Twenty-eight years later, sitting in the sunshine-bathed garden of his house in Benghazi, all this seems a world away. Now, Almansouri is headmaster of the International School of Benghazi, a new private college established by him on 1 October 2011, in the closing days of the pro-democracy uprising that finally ended Qaddafi’s 42-year rule. He also stood as a candidate in the Benghazi Local Council elections last month, the city’s first taste of democracy before nationwide elections scheduled for 7 July 2012.

With 43 candidates having run for the four seats in his district alone, one of 11 across the city, Almansouri’s bid for election was unsuccessful, but he isn’t despondent. “I am just grateful to have had the opportunity to have exercised my democratic rights at all, which I wouldn’t have done had it not been for Yvonne Fletcher. That shooter hit 11 of us in total, 10 Libyans and WPC Fletcher. She was the only one who died. But I do not believe the killer was aiming for her; he was shooting at the Libyan protesters, not the British police. The bullet that killed her was meant for me. YvonneFletcher saved my life”.

Almansouri and his wife at home having voted in the Benghazi local council elections, 2012. Photograph: George Grant

During the Qaddafi era British detectives made six trips to Tripoli but the dictator always insisted that any trial would be in Libya. No one was charged over Fletcher’s murder.

With Qaddafi now gone, the new government in Tripoli has allowed British detectives to enter Libya and renew their investigation into Fletcher’s death. Scotland Yard said that their two detectives discussed a joint investigation this month with the Libyan authorities.

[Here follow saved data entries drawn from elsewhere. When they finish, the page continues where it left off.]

(** * ndcube.mixins.plotting: the plot dispatcher of [NDCubePlotMixin]

    A shallow embedding of [src/ndcube/mixins/plotting.py].  The methods of
    the mixin read the cube ([self]) and call into matplotlib / sunpy; they
    are modelled as computations in a small state-and-exception monad whose
    state holds the cube and the log of the calls made to the plotting
    collaborators.  Lists that the Python code indexes or updates in place
    use stdpp's lookup and insert, with Python's index normalisation and
    [IndexError] written out. *)

From Stdlib Require Import ZArith Lia.
From stdpp Require Import base list strings.

Local Open Scope string_scope.
Local Open Scope list_scope.

(** ** Python sequence indexing *)

(** [l[i]] for a Python list or tuple of length [len]: indices
    [0 .. len-1] and [-len .. -1] are valid, anything else is an
    [IndexError] (here [None]). *)
Definition py_norm (len : nat) (i : Z) : option nat :=
  if decide (0 <= i < Z.of_nat len)%Z then Some (Z.to_nat i)
  else if decide (- Z.of_nat len <= i < 0)%Z then Some (Z.to_nat (Z.of_nat len + i))
  else None.

Definition py_getitem {A} (l : list A) (i : Z) : option A :=
  match py_norm (length l) i with
  | Some n => l !! n
  | None => None
  end.

Definition py_setitem {A} (l : list A) (i : Z) (v : A) : option (list A) :=
  match py_norm (length l) i with
  | Some n => Some (<[n:=v]> l)
  | None => None
  end.

(** The [image_axes] argument of [plot]: omitted ([None]), a bare axis
    index, or a list of axis indices. *)
Inductive image_axes_arg : Type :=
| ia_None
| ia_int (i : Z)
| ia_list (l : list Z).

(** Python truth value of the argument, as used by [if not image_axes]. *)
Definition truthy (a : image_axes_arg) : bool :=
  match a with
  | ia_None => false
  | ia_int i => negb (i =? 0)%Z
  | ia_list l => negb (length l =? 0)%nat
  end.

(** An entry of the [slices] list handed to [gca_wcs]: an image-axis role
    (['x'] or ['y']) or a fixed pixel index. *)
Inductive slice_item : Type :=
| SRole (r : string)
| SIndex (n : Z).

(** ** The collaborators (numpy, astropy, matplotlib, sunpy)

    Their data is opaque to the mixin, which only passes it along. *)
Class Types : Type := {
  scalar : Type;              (* array element *)
  Unit : Type;                (* astropy.units.Unit *)
  unit_str : Unit -> string;  (* str(unit) *)
  unit_truthy : Unit -> bool; (* bool(unit): a unit may be given as a string,
                                 and the empty string is falsy *)
  WCS : Type;                 (* astropy.wcs.WCS *)
  naxis : WCS -> Z;           (* wcs.naxis *)
  user_axes : Type;           (* a WCSAxes supplied by the caller *)
  kwargs : Type;              (* pass-through keyword arguments *)
  ranges : Type;              (* the caller's axis_ranges *)
  ext_err : Type              (* exceptions raised inside a collaborator *)
}.

Section Data.

Context {T : Types}.

(** numpy array: its shape and its elements in row-major order. *)
Record ndarray : Type := mk_ndarray { shape : list nat; flat : list scalar }.

Definition ndim (a : ndarray) : nat := length (shape a).

(** astropy Quantity: an array with a unit. *)
Record Quantity : Type := mk_Quantity { value : ndarray; q_unit : Unit }.

(** The cube as this mixin sees it.  [cube_unit] is [self.unit]. *)
Record NDCube : Type := mk_NDCube {
  data : ndarray;
  cube_unit : option Unit;
  wcs : WCS;
  missing_axis : list bool;
  world_axis_physical_types : list string
}.

(** *** Exceptions *)

Inductive exn : Type :=
| TypeError_unit_is_None        (* TypeError("NDCube.unit is None. ...") *)
| ValueError_dims_mismatch      (* ValueError("Dimensions of WCS and data don't match") *)
| IndexError                    (* sequence index out of range *)
| TypeError_not_subscriptable   (* 'int' object is not subscriptable *)
| UnboundLocalError (var : string)
| AttributeError_Line2D (property : string)
    (* raised by matplotlib for a keyword that is no Line2D property *)
| CollaboratorError (e : ext_err).

(** *** What the plotting collaborators are handed *)

Inductive Axes : Type :=
| SuppliedAxes (a : user_axes)
| WCSAxes (w : WCS) (slices : list slice_item).   (* from gca_wcs *)

(** [ydata] of the 1D plot: [self.data] itself or a converted Quantity. *)
Inductive ydata_t : Type :=
| RawData (d : ndarray)
| Converted (q : Quantity).

(** The handle a rendering call returns records the call. *)
Inductive RenderedPlot : Type :=
| AxesImage (ax : Axes) (d : ndarray) (kw : kwargs)
| Line2D (x : Quantity) (y : ydata_t) (xlabel ylabel : string) (kw : kwargs)
| LineAnimator (d : ndarray) (plot_axis_index : Z)
    (axis_ranges : list (option ndarray)) (xlabel ylabel : string) (kw : kwargs)
| ImageAnimatorWCS (d : ndarray) (w : WCS) (image_axes : list Z)
    (unit_x_axis unit_y_axis : option Unit) (axis_ranges : option ranges)
    (kw : kwargs).

Inductive ext_call : Type :=
| GcaWcs (w : WCS) (slices : list slice_item)
| Render (p : RenderedPlot).

(** *** The monad: the cube, the calls made so far, and exceptions *)

Record world : Type := mk_world { w_self : NDCube; w_calls : list ext_call }.

Definition M (A : Type) : Type := world -> (exn + A) * world.

Definition ret {A} (a : A) : M A := fun w => (inr a, w).

Definition raise {A} (e : exn) : M A := fun w => (inl e, w).

Definition bind {A B} (m : M A) (f : A -> M B) : M B :=
  fun w => match m w with
           | (inl e, w') => (inl e, w')
           | (inr a, w') => f a w'
           end.

Definition self : M NDCube := fun w => (inr (w_self w), w).

Definition call (c : ext_call) : M () :=
  fun w => (inr tt, mk_world (w_self w) (w_calls w ++ [c])).

(** A sequence operation that raises [IndexError] when it has no result. *)
Definition index_or_raise {A} (o : option A) : M A :=
  match o with
  | Some a => ret a
  | None => raise IndexError
  end.

(** A call into a collaborator that may raise. *)
Definition collab {A} (r : ext_err + A) : M A :=
  match r with
  | inl e => raise (CollaboratorError e)
  | inr a => ret a
  end.

End Data.

(** The coordinate lookups of the cube and astropy's unit conversion.
    They are defined outside this module and are taken as parameters; each
    either returns or raises. *)
Class Lookups (T : Types) : Type := {
  (** [Quantity.to(unit)]; may raise (incompatible units). *)
  to : Quantity -> Unit -> ext_err + Quantity;
  (** [self.pixel_to_world(Quantity(pixels, unit=pix))]: one Quantity per
      world axis. *)
  pixel_to_world : NDCube -> list nat -> ext_err + list Quantity;
  (** [self.axis_world_coords(axis)]. *)
  axis_world_coords : NDCube -> Z -> ext_err + Quantity
}.

Section Plotting.

Context {T : Types} {L : Lookups T}.

Notation "'let!' x ':=' m 'in' k" := (bind m (fun x => k))
  (at level 10, x name, m at level 100, k at level 200).
Notation "'let!' ' p ':=' m 'in' k" := (bind m (fun p => k))
  (at level 10, p pattern, m at level 100, k at level 200).

(** A rendering call that takes the arguments it is given ([imshow] and
    the two animators): logged, and its handle returned. *)
Definition render (p : RenderedPlot) : M RenderedPlot :=
  let! _ := call (Render p) in ret p.

(** [plt.plot(xdata, ydata, xlabel=..., ylabel=..., **kwargs)]: the call
    is made, and matplotlib, which takes the keywords of [plot] for
    properties of the line, raises [AttributeError] on [xlabel]. *)
Definition plt_plot (p : RenderedPlot) : M RenderedPlot :=
  let! _ := call (Render p) in raise (AttributeError_Line2D "xlabel").

(** [wcsaxes_compat.gca_wcs(wcs, slices=...)]. *)
Definition gca_wcs (w : WCS) (slices : list slice_item) : M Axes :=
  let! _ := call (GcaWcs w slices) in ret (WCSAxes w slices).

(** [str(unit)] inside [format]; an absent unit prints as [None]. *)
Definition str_opt (u : option Unit) : string :=
  match u with
  | Some u => unit_str u
  | None => "None"
  end.

(** ["{0} [{1}]".format(name, unit)] *)
Definition xlabel_of (name : string) (u : option Unit) : string :=
  name +:+ " [" +:+ str_opt u +:+ "]".

(** ["Data [{0}]".format(unit)] *)
Definition ylabel_of (u : option Unit) : string :=
  "Data [" +:+ str_opt u +:+ "]".

(** Lines 195-196: [xdata.to(unit_x_axis)] when [unit_x_axis] is truthy. *)
Definition convert_x_if_truthy (xdata : Quantity) (unit_x_axis : option Unit)
    : M Quantity :=
  match unit_x_axis with
  | Some u => if unit_truthy u then collab (to xdata u) else ret xdata
  | None => ret xdata
  end.

(** Lines 174-175: [xdata.to(unit_x_axis)] when [unit_x_axis is not None]. *)
Definition convert_x (xdata : Quantity) (unit_x_axis : option Unit) : M Quantity :=
  match unit_x_axis with
  | Some u => collab (to xdata u)
  | None => ret xdata
  end.
(** * RepPolice: squat analysis (src/lib/squatAnalysis.ts, src/lib/poseDetection.ts,
      src/app/results/page.tsx)

    A shallow embedding of the motion-analysis core, of the pose-detection
    module (the One Euro filter, the outlier rejector, the conditioning and
    the checks of [processVideo], the classifiers) and of the pure helpers
    of the results page, followed by the properties of the specification
    that were checked against it and by further properties of the code.

    Modelling conventions.
    - A JavaScript [number] that holds a measurement is an exact rational
      ([Q]); a number that holds a frame index, a count or a rounded score is
      an integer ([Z]).  Rounding error, overflow and NaN are outside the
      model.
    - [Math.sqrt], [Math.acos], [Math.atan2] and [Math.PI] are supplied by the
      host (the language standard leaves their results implementation
      approximated); they are the fields of a [MathLib] the code is
      parameterised by.
    - [frames[i]] and [f.landmarks[k]] are reads of arrays of objects whose
      properties are used at once, so a read out of range raises [TypeError];
      fallible code lives in the [result] monad.
    - The [MetricScore] objects of one analysis live in a heap, because
      [analyzeSquat] stores one object under several owners and then mutates
      it.
    - An object that is not shared (a [OneEuroFilter], the state of the frame
      loop) is the record of its fields; a method takes the record and
      returns the new one with its result. *)

From Stdlib Require Import ZArith QArith Qround Qabs Qminmax.
From Stdlib Require Import List Sorted Permutation String Ascii DecimalString.
From Stdlib Require Import Bool Lia Lqa.
Import ListNotations.

Open Scope Z_scope.
Open Scope Q_scope.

Back in Benghazi, Almansouri ushers me round to his laptop and shows me a picture of what looks like a young woman, with a scarf concealing most of her head and face, being carried away by two British policemen. “That’s not a woman, that’s me!” he laughs, “just after I’d been shot. I had long hair in those days and made sure I was well disguised. On the bus down from Manchester, where I was a student, me and a friend of mine even swapped jackets, though that didn’t stop either of us from being hit”.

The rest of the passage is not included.